### Brief
For this exercise, restate word for word only the lines from the first line of the data to the line containing "Lemma psb_get_short_wp s".

### Collected data
* * * * * * *
Lemma psb_get_wp s p b n Q :
  psbs s !! p = Some b -> 0 <= n < 2 ^ 32 -> n <= b_len b ->
  Q (b_data b) (upd_psbs <[p := upd_data_len (b_data b + n) (b_len b - n) b]> s) -> wp (psb_get p n) s Q.
Proof.
  intros E Hn Hr HQ. unfold psb_get. apply wp_bind. eapply get_psb_wp; [done|].
  rewrite (wrapu_id 32) by done. destruct (Z.leb_spec n (b_len b)) as [_|Hlt]; [|lia].
  apply wp_bind. eapply set_psb_wp; [done|]. by apply wp_ret.
Qed.

Lemma psb_get_short_wp s p b n Q :
  psbs s !! p = Some b -> 0 <= n < 2 ^ 32 -> b_len b < n -> Q (- AOSL_ENOSPC) s -> wp (psb_get p n) s Q.
Proof.
  intros E Hn Hr HQ. unfold psb_get. apply wp_bind. eapply get_psb_wp; [done|].
  rewrite (wrapu_id 32) by done. destruct (Z.leb_spec n (b_len b)) as [Hle|_]; [lia|]. by apply wp_ret.
Qed.

Lemma psb_pull_wp s p b n Q :
  psbs s !! p = Some b -> 0 <= n < 2 ^ 32 -> n <= b_len b ->
  Q (b_data b + n) (upd_psbs <[p := upd_data_len (b_data b + n) (b_len b - n) b]> s) -> wp (psb_pull p n) s Q.
Proof.
  intros E Hn Hr HQ. unfold psb_pull. apply wp_bind. eapply get_psb_wp; [done|].
  rewrite (wrapu_id 32) by done. destruct (Z.ltb_spec (b_len b) n) as [Hlt|_]; [lia|].
  apply wp_bind. eapply set_psb_wp; [done|]. by apply wp_ret.
Qed.

Lemma psb_tailroom_ok m b : psb_ok m b -> psb_tailroom b = room b.
Proof. intros [H1 H2 H3 H4 _]. unfold psb_tailroom. rewrite wrapu_id; unfold room in *; lia. Qed.

Lemma psb_len_ok m b : psb_ok m b -> psb_len b = b_len b.
Proof. intros [H1 H2 H3 H4 _]. unfold psb_len. rewrite wrapu_id; unfold room in *; lia. Qed.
* * * * * * *
### Answer
Lemma psb_get_wp s p b n Q :
  psbs s !! p = Some b -> 0 <= n < 2 ^ 32 -> n <= b_len b ->
  Q (b_data b) (upd_psbs <[p := upd_data_len (b_data b + n) (b_len b - n) b]> s) -> wp (psb_get p n) s Q.
Proof.
  intros E Hn Hr HQ. unfold psb_get. apply wp_bind. eapply get_psb_wp; [done|].
  rewrite (wrapu_id 32) by done. destruct (Z.leb_spec n (b_len b)) as [_|Hlt]; [|lia].
  apply wp_bind. eapply set_psb_wp; [done|]. by apply wp_ret.
Qed.

Lemma psb_get_short_wp s p b n Q :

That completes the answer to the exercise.